(Collected data)
Ltac login_cases a ctx email password appID s :=
  destruct (Login_follows_path a ctx email password appID s)
    as [user err w1 HU HIs | user err w1 HU HIs | user w1 err HU HC
       | user w1 app err w2 HU HC HA | user w1 app w2 str err HU HC HA HS
       | user w1 app w2 str HU HC HA HS].

Ltac register_cases a ctx email pass s :=
  destruct (Register_follows_path a ctx email pass s)
    as [passHash' err' w1' HG | passHash' w1' id' err' w2' HG HS HIs
       | passHash' w1' id' err' w2' HG HS HIs | passHash' w1' id' w2' HG HS].

Ltac query_cases P :=
  destruct P as [answer err w1 HQ HIs | answer err w1 HQ HIs | answer w1 HQ].

(** Rewrite [added s s'] to the events of the path at hand. *)
Ltac events_of_path :=
  cbn [fst snd];
  erewrite added_appended by (cbn [trace]; rewrite <- ?app_assoc; reflexivity).

Section MoreRuns.
Context `{Env}.

(** [Login] calls its collaborators in one order, each at most once: the
    user store, bcrypt, the application store, the clock, the signer.  It
    always asks the user store and goes on to the next exactly when the
    call before has returned no error: the calls of a run are those up to
    the first call that fails. *)
Theorem Login_call_order
    (a : auth.AuthService) (ctx : Context) (email password : string) (appID : Z)
    (s : State) :
  calls (added s (snd (auth.Login a ctx email password appID s))) =
    match auth.UserProvider_User (auth.usrProvider a) ctx email (world s) with
    | ((_, Some _), _) => [KUser]
    | ((user, None), w1) =>
        match bcrypt_CompareHashAndPassword (models.User_PassHash user)
                (list_byte_of_string password) with
        | Some _ => [KUser; KCompare]
        | None =>
            match snd (fst (auth.AppProvider_App (auth.appProvider a) ctx appID w1)) with
            | Some _ => [KUser; KCompare; KApp]
            | None => [KUser; KCompare; KApp; KNow; KSign]
            end
        end
    end.
Proof.
  login_cases a ctx email password appID s; events_of_path;
    rewrite HU; rewrite ?HC, ?HA; reflexivity.
Qed.

(** [RegisterNewUser] hashes once and saves at most once, after the
    hash; a query makes its own store call and no other.  None of the
    three reads a user by email, resolves an application or signs. *)
Theorem Register_and_query_calls
    (a : auth.AuthService) (ctx : Context) (s : State) :
  (forall email pass,
      let cs := calls (added s (snd (auth.RegisterNewUser a ctx email pass s))) in
      cs = [KGenerate] \/ cs = [KGenerate; KSaveUser]) /\
  (forall userID,
      calls (added s (snd (auth.IsAdmin a ctx userID s))) = [KIsAdmin]) /\
  (forall userID,
      calls (added s (snd (auth.IsUserExists a ctx userID s))) = [KIsUserExists]).
Proof.
  repeat apply conj.
  - intros email pass. register_cases a ctx email pass s; events_of_path; cbn; auto.
  - intros userID. query_cases (IsAdmin_follows_path a ctx userID s);
      events_of_path; reflexivity.
  - intros userID. query_cases (IsUserExists_follows_path a ctx userID s);
      events_of_path; reflexivity.
Qed.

● PROMPT
Identify every line above that includes the word "Some", and show those lines.

● SOLUTION FOR THIS PROBLEM
    | ((_, Some _), _) => [KUser]
        | Some _ => [KUser; KCompare]
            | Some _ => [KUser; KCompare; KApp]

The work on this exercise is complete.